**Prompt**
Read through the material below and copy each line in which the word "intros" occurs.

◇ ◇ ◇

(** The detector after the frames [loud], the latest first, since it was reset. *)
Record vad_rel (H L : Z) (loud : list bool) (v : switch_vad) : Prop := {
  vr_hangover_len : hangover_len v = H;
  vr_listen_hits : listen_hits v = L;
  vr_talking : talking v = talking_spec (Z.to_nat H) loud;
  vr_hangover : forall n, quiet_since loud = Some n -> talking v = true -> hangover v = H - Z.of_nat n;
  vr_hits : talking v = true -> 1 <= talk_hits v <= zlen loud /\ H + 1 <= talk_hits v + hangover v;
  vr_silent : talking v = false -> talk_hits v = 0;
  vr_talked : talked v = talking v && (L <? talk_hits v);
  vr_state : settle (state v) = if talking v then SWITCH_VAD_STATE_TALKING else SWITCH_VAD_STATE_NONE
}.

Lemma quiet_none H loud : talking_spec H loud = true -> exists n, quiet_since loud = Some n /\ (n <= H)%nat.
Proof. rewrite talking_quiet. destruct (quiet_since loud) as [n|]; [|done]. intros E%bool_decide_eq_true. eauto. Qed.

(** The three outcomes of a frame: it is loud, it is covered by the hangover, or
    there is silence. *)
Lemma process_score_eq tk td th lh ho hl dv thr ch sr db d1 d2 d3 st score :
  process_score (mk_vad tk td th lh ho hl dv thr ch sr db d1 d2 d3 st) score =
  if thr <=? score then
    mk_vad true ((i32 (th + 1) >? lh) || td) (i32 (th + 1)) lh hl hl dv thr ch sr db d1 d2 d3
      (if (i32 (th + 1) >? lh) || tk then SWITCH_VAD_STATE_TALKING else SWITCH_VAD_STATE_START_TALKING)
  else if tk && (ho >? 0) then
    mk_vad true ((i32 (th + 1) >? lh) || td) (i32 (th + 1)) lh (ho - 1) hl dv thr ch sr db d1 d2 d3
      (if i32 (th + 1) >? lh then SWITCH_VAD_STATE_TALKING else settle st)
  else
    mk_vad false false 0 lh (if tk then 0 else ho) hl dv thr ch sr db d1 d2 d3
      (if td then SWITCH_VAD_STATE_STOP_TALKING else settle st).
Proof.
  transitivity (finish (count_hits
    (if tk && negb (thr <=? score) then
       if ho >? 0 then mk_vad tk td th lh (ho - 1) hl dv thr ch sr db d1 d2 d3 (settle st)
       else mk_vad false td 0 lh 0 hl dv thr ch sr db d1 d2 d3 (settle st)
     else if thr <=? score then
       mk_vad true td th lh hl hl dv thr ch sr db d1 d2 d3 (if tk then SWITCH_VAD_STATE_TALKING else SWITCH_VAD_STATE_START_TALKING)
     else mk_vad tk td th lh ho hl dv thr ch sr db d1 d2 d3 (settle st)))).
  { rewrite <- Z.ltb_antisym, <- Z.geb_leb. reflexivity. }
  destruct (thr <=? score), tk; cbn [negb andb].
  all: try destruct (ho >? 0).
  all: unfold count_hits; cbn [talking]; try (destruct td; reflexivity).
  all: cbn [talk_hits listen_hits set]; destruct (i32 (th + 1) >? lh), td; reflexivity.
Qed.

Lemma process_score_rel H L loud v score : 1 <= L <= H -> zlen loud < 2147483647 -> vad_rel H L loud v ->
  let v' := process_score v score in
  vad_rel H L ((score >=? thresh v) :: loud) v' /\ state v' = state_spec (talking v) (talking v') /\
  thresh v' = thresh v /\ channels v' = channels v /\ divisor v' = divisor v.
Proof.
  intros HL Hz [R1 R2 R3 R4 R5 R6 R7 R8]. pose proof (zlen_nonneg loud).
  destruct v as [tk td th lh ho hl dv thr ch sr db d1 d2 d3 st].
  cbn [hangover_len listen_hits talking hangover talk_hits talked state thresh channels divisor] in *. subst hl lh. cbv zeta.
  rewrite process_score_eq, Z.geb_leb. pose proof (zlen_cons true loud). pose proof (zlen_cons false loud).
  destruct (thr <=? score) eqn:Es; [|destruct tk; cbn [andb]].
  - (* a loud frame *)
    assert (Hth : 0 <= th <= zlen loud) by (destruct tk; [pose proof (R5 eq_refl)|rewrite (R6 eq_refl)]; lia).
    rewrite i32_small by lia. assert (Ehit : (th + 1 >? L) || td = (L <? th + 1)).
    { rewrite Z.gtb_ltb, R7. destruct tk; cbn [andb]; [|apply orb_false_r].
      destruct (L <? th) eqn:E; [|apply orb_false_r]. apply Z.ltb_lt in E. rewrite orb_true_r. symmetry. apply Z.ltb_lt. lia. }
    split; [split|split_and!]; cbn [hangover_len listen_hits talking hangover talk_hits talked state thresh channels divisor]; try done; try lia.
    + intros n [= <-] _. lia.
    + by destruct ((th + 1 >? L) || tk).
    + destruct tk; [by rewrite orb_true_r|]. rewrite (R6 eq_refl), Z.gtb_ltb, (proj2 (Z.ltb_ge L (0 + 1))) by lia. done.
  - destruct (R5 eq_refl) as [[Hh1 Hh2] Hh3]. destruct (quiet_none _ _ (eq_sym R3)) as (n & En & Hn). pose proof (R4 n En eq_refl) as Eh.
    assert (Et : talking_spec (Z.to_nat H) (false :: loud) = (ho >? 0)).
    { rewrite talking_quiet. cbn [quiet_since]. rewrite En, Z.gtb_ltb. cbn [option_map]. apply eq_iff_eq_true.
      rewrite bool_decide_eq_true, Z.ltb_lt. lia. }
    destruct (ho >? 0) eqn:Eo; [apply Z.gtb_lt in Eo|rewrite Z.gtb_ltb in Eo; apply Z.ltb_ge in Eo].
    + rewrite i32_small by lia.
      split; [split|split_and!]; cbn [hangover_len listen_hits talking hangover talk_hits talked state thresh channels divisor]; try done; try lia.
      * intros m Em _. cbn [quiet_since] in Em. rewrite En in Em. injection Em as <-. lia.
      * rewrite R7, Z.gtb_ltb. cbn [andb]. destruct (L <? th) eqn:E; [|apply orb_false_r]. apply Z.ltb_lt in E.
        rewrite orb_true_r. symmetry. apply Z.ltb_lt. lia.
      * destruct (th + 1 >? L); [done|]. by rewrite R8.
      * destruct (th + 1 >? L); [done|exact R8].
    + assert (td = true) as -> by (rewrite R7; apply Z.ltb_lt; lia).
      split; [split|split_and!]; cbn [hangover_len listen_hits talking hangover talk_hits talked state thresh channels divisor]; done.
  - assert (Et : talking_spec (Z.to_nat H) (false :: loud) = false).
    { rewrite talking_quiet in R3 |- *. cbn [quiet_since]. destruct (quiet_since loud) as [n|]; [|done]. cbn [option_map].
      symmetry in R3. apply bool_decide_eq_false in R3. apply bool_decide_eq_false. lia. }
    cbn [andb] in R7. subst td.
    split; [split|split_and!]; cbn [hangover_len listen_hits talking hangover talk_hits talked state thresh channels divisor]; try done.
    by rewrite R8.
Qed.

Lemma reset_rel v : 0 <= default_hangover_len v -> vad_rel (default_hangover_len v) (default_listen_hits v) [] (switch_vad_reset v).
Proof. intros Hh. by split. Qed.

◇ ◇ ◇

**Exercise answer**
Proof. rewrite talking_quiet. destruct (quiet_since loud) as [n|]; [|done]. intros E%bool_decide_eq_true. eauto. Qed.
  intros HL Hz [R1 R2 R3 R4 R5 R6 R7 R8]. pose proof (zlen_nonneg loud).
    + intros n [= <-] _. lia.
      * intros m Em _. cbn [quiet_since] in Em. rewrite En in Em. injection Em as <-. lia.
Proof. intros Hh. by split. Qed.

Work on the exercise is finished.